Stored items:
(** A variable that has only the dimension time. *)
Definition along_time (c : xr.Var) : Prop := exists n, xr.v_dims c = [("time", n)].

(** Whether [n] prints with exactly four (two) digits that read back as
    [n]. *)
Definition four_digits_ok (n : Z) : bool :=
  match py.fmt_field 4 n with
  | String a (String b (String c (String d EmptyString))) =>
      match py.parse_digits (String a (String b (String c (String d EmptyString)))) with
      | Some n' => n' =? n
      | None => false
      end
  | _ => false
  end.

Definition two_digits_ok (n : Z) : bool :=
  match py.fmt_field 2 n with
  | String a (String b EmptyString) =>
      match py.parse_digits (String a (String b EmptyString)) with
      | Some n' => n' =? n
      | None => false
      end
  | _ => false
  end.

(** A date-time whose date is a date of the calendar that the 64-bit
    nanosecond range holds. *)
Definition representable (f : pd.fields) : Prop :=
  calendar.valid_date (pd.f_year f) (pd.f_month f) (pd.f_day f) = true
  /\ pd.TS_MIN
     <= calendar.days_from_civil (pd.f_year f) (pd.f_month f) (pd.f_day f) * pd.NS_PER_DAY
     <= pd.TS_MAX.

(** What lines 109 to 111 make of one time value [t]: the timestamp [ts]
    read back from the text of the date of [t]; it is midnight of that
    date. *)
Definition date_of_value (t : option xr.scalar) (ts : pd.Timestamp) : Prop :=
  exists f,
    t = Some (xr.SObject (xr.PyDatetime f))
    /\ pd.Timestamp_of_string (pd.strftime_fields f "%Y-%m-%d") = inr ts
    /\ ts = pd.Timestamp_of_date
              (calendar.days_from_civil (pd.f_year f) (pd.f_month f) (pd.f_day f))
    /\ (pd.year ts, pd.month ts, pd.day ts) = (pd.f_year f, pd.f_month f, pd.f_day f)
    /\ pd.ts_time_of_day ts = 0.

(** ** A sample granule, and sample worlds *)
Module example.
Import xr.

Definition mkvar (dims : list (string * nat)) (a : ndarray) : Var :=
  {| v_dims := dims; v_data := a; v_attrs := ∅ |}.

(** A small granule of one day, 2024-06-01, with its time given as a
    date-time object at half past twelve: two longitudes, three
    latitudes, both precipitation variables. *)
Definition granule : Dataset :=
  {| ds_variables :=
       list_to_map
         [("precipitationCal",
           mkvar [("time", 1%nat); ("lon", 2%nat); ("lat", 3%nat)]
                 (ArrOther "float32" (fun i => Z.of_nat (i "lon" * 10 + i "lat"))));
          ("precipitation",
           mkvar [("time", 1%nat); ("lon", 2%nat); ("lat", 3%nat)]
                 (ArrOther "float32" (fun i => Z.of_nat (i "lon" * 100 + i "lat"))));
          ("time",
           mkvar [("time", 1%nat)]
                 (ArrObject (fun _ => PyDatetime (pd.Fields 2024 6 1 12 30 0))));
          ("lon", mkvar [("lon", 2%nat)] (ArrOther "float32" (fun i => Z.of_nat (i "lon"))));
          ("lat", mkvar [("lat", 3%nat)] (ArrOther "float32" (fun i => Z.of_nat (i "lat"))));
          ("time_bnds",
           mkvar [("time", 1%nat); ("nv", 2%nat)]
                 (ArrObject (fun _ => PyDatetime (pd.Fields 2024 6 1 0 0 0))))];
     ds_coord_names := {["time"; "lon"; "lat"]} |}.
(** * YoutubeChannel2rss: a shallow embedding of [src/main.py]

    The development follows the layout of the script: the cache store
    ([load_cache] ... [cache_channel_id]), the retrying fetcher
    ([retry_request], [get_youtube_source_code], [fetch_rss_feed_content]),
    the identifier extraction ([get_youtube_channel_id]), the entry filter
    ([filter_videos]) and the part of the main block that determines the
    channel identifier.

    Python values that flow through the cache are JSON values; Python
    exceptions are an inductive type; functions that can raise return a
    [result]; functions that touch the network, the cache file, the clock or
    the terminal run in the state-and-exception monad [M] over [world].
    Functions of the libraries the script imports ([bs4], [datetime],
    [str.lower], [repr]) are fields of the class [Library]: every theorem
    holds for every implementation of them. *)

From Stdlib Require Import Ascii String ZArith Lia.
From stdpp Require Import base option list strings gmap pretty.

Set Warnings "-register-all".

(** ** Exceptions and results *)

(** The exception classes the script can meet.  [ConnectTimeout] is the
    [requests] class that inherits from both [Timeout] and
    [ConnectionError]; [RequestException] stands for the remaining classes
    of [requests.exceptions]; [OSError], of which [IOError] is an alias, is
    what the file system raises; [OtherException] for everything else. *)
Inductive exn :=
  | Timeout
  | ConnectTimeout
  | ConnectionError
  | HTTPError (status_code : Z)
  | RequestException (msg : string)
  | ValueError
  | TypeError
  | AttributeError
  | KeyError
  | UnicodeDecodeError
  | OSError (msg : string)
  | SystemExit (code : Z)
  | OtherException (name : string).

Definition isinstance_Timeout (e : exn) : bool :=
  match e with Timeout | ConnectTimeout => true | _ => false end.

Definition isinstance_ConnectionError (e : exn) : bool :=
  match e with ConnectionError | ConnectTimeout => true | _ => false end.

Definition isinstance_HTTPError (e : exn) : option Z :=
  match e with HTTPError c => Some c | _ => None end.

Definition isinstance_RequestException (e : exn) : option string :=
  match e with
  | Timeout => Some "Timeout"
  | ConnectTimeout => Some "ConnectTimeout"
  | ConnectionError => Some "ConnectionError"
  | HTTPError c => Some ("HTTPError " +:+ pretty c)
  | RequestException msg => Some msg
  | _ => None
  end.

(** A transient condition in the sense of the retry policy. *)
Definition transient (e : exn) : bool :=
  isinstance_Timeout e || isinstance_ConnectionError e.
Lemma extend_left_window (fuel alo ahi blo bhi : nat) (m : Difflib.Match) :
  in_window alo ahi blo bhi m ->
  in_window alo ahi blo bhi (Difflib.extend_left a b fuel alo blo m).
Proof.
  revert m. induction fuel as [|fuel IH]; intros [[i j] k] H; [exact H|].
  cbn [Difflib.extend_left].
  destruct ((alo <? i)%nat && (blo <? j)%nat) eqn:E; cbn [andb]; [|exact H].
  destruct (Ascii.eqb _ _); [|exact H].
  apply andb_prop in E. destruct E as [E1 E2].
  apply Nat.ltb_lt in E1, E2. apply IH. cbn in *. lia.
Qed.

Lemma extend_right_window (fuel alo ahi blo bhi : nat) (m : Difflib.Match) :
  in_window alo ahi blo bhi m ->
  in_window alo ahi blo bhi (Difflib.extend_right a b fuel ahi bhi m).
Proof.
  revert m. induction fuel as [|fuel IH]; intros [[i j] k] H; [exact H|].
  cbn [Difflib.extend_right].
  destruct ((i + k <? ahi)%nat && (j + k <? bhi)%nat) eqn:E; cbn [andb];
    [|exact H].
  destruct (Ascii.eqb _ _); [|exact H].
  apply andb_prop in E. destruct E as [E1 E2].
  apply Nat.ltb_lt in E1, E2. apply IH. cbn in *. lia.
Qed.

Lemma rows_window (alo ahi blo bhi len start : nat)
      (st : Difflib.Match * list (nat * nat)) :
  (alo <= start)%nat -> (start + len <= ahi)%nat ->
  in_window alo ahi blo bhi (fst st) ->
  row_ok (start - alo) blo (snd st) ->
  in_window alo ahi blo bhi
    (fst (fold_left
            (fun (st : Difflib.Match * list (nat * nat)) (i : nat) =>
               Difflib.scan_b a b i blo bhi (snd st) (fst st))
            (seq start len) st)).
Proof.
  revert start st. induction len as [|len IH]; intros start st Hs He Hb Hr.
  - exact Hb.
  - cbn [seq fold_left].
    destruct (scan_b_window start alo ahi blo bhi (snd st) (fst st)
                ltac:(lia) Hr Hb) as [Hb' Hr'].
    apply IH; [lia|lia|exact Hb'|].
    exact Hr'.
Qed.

==

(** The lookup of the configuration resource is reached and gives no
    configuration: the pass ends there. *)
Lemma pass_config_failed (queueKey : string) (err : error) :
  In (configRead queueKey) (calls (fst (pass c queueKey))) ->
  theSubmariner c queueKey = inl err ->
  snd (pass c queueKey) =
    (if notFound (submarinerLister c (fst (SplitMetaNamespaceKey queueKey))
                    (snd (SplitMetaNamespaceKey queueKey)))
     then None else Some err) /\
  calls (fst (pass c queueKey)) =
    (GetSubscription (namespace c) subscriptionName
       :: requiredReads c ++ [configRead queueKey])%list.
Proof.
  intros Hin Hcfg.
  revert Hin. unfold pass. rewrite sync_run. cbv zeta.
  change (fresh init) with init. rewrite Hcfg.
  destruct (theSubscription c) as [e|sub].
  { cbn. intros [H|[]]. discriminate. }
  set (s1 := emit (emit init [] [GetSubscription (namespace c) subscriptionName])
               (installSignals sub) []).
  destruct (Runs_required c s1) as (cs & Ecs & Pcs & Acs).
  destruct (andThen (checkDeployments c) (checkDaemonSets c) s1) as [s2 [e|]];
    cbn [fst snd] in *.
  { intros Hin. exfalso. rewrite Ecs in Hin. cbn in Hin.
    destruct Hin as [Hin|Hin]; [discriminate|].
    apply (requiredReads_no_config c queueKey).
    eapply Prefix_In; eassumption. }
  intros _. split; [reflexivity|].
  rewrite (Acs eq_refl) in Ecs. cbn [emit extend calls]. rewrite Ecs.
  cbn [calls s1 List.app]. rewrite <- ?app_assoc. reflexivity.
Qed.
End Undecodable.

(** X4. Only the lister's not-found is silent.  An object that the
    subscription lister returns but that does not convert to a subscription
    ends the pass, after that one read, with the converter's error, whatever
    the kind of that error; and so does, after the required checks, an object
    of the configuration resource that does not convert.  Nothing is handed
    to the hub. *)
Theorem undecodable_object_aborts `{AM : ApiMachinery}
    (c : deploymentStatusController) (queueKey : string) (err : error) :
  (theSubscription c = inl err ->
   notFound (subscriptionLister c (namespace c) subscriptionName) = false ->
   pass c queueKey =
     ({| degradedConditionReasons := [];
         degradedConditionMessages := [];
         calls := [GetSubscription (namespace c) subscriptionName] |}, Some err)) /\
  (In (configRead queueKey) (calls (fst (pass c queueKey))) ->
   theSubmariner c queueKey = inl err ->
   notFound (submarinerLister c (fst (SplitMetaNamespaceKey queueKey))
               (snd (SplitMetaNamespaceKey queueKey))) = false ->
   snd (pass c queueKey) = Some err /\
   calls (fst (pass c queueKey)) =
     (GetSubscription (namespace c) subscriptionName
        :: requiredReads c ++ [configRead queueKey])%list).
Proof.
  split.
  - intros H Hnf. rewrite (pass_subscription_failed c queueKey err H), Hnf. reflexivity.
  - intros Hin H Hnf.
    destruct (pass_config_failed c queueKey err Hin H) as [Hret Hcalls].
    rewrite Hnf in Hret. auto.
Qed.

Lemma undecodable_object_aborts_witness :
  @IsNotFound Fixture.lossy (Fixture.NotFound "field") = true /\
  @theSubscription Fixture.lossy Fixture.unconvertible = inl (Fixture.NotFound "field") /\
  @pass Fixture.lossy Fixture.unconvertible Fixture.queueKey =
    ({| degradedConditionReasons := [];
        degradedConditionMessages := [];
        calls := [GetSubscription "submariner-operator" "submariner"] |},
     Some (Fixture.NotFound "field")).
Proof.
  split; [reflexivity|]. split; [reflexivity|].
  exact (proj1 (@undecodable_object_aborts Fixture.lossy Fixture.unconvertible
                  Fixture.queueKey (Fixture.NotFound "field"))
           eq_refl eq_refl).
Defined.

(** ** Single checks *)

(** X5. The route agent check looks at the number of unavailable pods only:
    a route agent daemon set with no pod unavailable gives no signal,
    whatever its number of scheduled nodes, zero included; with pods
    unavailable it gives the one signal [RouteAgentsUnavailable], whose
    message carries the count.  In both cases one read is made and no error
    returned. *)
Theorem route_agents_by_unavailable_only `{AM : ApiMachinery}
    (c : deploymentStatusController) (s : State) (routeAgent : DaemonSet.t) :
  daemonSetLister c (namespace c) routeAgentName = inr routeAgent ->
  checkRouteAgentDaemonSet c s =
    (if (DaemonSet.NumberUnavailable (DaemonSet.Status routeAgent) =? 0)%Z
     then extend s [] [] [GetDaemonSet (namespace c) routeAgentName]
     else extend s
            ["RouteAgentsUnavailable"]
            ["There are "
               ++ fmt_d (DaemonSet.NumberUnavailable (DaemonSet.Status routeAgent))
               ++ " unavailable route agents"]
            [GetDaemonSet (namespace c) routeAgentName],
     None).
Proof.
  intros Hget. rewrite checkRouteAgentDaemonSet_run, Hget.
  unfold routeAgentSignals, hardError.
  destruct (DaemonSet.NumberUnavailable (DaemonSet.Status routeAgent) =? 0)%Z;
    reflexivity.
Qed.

---

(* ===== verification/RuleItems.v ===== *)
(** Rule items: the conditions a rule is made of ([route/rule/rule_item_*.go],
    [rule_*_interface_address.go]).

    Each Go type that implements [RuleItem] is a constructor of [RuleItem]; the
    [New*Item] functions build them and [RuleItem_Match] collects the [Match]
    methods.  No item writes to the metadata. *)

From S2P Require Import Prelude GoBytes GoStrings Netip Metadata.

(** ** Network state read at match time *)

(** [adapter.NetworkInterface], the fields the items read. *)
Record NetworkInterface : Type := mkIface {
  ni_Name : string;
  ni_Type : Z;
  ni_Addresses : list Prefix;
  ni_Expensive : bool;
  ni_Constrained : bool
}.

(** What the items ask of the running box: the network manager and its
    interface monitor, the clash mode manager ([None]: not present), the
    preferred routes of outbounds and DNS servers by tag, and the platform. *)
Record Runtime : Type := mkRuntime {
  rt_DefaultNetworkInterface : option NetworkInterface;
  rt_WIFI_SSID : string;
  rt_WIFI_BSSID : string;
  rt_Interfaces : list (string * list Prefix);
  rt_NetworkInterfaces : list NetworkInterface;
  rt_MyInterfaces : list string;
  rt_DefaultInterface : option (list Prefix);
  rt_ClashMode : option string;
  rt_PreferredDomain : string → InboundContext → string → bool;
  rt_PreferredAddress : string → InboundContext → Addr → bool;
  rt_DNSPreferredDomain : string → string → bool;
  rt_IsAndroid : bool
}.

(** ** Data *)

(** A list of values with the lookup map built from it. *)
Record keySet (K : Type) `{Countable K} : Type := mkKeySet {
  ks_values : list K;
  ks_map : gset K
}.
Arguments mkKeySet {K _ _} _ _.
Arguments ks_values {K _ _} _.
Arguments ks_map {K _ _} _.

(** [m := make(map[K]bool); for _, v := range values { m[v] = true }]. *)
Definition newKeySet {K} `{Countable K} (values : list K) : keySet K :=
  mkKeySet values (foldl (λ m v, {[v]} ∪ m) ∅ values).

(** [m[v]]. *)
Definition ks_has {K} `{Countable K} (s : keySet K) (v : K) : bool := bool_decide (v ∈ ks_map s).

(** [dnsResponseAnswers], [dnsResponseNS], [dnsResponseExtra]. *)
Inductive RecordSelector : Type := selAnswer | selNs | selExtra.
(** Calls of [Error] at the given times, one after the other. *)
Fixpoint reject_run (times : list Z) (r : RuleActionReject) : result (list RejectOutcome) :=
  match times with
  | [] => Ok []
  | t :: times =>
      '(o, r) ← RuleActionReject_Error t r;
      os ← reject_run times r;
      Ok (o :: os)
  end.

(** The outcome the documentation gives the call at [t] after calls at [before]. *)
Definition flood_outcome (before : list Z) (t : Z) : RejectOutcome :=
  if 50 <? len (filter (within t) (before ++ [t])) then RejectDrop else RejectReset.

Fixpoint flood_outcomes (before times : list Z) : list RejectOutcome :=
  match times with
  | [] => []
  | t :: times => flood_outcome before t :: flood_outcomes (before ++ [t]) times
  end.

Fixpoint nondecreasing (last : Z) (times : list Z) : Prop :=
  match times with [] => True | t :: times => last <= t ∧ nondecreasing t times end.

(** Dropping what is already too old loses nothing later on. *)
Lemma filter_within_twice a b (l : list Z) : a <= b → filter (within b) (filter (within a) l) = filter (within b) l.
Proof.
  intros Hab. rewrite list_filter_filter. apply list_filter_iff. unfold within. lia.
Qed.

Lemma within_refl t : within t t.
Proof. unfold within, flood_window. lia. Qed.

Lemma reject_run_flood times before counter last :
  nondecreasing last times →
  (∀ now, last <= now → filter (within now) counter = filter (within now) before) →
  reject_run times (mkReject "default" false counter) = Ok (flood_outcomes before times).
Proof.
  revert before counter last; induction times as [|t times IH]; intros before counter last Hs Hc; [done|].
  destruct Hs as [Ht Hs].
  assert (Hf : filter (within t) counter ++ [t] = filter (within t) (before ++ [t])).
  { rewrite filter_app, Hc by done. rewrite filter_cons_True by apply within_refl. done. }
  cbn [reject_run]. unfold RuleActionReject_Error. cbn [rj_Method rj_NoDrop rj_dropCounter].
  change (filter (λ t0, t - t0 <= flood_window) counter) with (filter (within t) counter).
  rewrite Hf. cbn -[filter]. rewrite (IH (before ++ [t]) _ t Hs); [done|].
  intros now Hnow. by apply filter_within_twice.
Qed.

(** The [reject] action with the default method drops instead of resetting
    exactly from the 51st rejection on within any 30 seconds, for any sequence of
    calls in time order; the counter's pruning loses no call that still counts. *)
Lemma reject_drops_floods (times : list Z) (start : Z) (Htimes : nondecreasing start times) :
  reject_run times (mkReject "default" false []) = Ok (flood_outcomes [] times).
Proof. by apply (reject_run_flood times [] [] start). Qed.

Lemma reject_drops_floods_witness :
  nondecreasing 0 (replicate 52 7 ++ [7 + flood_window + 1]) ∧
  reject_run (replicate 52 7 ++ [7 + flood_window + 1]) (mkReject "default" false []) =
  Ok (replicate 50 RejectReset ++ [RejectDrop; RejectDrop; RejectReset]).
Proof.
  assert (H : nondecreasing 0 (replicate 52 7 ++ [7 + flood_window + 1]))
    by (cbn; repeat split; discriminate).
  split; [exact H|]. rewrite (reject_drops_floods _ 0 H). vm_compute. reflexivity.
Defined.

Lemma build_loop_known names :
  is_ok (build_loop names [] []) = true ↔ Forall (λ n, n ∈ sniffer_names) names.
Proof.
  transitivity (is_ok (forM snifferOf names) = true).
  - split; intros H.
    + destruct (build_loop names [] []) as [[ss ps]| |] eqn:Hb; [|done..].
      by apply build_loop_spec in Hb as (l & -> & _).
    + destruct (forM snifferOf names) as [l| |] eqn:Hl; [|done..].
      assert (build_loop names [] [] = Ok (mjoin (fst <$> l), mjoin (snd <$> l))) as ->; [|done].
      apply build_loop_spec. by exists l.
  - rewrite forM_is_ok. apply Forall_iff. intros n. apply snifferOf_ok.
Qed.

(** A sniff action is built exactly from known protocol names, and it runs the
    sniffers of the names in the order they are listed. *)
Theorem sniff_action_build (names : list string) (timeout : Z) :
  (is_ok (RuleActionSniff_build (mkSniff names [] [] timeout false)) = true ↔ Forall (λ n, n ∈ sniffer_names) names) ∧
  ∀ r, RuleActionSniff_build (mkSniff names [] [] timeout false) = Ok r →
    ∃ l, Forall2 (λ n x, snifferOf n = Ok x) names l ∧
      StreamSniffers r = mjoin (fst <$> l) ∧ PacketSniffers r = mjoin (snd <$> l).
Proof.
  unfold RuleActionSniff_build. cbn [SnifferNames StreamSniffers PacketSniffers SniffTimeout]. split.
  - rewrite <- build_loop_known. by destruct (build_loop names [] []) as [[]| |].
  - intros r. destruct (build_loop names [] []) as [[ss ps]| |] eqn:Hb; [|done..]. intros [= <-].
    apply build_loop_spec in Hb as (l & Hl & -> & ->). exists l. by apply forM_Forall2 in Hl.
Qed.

What to do: Your job is to return all lines above that hold the word "emit".

Final answer:
  set (s1 := emit (emit init [] [GetSubscription (namespace c) subscriptionName])
  rewrite (Acs eq_refl) in Ecs. cbn [emit extend calls]. rewrite Ecs.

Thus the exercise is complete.